= Work instruction =
Begin with the first line of the entries below. Copy each line exactly, stopping after the one that contains "(** The memory".

Collected data:

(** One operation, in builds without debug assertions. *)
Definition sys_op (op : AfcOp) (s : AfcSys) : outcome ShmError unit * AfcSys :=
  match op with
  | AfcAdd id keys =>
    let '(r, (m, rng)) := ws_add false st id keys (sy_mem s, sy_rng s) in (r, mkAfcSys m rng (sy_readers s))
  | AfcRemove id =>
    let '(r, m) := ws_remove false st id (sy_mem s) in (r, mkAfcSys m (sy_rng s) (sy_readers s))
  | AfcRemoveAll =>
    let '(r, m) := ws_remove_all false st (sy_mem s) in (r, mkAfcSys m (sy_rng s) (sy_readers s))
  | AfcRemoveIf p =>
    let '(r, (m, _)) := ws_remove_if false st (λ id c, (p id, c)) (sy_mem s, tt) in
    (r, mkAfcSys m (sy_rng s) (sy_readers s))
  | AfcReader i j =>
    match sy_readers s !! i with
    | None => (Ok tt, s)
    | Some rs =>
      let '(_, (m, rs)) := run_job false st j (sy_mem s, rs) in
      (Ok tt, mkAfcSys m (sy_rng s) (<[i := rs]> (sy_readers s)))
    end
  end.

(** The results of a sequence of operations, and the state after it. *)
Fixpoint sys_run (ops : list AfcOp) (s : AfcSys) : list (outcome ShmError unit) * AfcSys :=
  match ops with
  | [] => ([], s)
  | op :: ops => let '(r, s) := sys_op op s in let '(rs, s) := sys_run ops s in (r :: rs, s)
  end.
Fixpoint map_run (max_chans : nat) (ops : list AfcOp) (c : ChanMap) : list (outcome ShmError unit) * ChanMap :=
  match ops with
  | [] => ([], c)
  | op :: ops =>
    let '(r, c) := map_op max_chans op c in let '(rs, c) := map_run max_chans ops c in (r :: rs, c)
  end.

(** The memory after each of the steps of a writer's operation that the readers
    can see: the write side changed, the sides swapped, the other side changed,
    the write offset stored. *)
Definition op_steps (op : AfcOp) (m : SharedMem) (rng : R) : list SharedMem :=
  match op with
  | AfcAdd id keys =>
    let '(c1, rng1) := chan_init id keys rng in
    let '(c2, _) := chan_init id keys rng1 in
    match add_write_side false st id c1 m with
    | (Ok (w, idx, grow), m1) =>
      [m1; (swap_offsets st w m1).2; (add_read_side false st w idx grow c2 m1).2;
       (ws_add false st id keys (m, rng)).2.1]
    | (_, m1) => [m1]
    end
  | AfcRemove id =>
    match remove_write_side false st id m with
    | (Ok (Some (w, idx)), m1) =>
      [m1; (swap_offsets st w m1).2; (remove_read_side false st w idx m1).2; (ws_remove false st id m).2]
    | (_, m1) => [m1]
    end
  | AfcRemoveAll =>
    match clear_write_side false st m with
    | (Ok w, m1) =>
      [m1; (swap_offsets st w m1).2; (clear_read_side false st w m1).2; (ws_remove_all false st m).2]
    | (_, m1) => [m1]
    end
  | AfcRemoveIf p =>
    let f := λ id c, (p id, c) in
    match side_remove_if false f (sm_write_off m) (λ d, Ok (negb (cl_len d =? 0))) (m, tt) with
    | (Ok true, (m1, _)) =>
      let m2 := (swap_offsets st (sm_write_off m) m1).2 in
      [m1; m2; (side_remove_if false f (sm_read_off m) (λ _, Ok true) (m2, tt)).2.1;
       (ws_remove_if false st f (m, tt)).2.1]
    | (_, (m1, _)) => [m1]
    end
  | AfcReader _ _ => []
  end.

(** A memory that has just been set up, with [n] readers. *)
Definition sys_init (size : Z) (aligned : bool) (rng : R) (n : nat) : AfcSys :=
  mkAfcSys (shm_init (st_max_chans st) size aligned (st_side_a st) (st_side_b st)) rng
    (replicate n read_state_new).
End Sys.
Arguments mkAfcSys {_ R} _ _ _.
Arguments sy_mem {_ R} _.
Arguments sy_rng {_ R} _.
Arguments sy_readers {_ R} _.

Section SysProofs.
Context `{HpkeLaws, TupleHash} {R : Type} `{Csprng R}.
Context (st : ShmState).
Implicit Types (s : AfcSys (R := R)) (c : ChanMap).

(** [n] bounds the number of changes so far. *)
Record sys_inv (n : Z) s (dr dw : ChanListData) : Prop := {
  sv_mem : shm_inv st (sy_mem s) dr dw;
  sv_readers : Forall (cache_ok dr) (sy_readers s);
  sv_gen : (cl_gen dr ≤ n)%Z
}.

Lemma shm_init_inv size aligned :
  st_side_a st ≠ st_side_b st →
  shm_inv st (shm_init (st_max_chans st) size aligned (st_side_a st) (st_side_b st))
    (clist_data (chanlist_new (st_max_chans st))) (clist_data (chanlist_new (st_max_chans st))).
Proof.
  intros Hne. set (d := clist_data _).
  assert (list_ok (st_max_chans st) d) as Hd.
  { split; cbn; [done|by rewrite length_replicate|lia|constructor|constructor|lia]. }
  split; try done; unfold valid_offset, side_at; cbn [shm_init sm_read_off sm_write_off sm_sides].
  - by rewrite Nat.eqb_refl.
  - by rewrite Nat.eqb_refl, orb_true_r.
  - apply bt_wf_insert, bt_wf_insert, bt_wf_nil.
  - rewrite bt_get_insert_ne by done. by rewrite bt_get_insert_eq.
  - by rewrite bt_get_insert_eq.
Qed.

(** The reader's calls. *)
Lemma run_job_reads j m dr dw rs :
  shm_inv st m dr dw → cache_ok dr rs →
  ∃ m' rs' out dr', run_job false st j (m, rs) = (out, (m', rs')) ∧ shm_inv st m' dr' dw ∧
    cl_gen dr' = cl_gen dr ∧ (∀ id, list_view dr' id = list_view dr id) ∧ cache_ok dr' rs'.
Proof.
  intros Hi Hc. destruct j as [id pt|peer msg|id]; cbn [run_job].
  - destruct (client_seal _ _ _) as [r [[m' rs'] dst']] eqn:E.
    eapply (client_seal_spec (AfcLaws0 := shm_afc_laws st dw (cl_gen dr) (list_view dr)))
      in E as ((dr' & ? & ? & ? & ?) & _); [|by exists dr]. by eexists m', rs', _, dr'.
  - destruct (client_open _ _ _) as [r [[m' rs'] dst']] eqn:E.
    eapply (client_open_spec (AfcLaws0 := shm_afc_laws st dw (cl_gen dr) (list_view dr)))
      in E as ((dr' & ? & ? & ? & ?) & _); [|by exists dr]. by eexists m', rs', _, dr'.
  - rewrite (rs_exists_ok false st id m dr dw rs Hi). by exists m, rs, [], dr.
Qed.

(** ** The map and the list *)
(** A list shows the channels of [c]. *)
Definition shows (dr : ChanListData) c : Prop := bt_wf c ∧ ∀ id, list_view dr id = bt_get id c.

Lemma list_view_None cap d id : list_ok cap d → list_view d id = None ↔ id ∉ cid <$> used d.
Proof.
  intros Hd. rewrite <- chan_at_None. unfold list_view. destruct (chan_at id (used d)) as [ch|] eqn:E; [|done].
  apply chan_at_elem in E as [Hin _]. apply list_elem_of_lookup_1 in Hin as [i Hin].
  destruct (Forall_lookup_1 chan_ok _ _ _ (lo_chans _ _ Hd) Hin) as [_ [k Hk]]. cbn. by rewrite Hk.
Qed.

= Exercise response =
(** One operation, in builds without debug assertions. *)
Definition sys_op (op : AfcOp) (s : AfcSys) : outcome ShmError unit * AfcSys :=
  match op with
  | AfcAdd id keys =>
    let '(r, (m, rng)) := ws_add false st id keys (sy_mem s, sy_rng s) in (r, mkAfcSys m rng (sy_readers s))
  | AfcRemove id =>
    let '(r, m) := ws_remove false st id (sy_mem s) in (r, mkAfcSys m (sy_rng s) (sy_readers s))
  | AfcRemoveAll =>
    let '(r, m) := ws_remove_all false st (sy_mem s) in (r, mkAfcSys m (sy_rng s) (sy_readers s))
  | AfcRemoveIf p =>
    let '(r, (m, _)) := ws_remove_if false st (λ id c, (p id, c)) (sy_mem s, tt) in
    (r, mkAfcSys m (sy_rng s) (sy_readers s))
  | AfcReader i j =>
    match sy_readers s !! i with
    | None => (Ok tt, s)
    | Some rs =>
      let '(_, (m, rs)) := run_job false st j (sy_mem s, rs) in
      (Ok tt, mkAfcSys m (sy_rng s) (<[i := rs]> (sy_readers s)))
    end
  end.

(** The results of a sequence of operations, and the state after it. *)
Fixpoint sys_run (ops : list AfcOp) (s : AfcSys) : list (outcome ShmError unit) * AfcSys :=
  match ops with
  | [] => ([], s)
  | op :: ops => let '(r, s) := sys_op op s in let '(rs, s) := sys_run ops s in (r :: rs, s)
  end.
Fixpoint map_run (max_chans : nat) (ops : list AfcOp) (c : ChanMap) : list (outcome ShmError unit) * ChanMap :=
  match ops with
  | [] => ([], c)
  | op :: ops =>
    let '(r, c) := map_op max_chans op c in let '(rs, c) := map_run max_chans ops c in (r :: rs, c)
  end.

(** The memory after each of the steps of a writer's operation that the readers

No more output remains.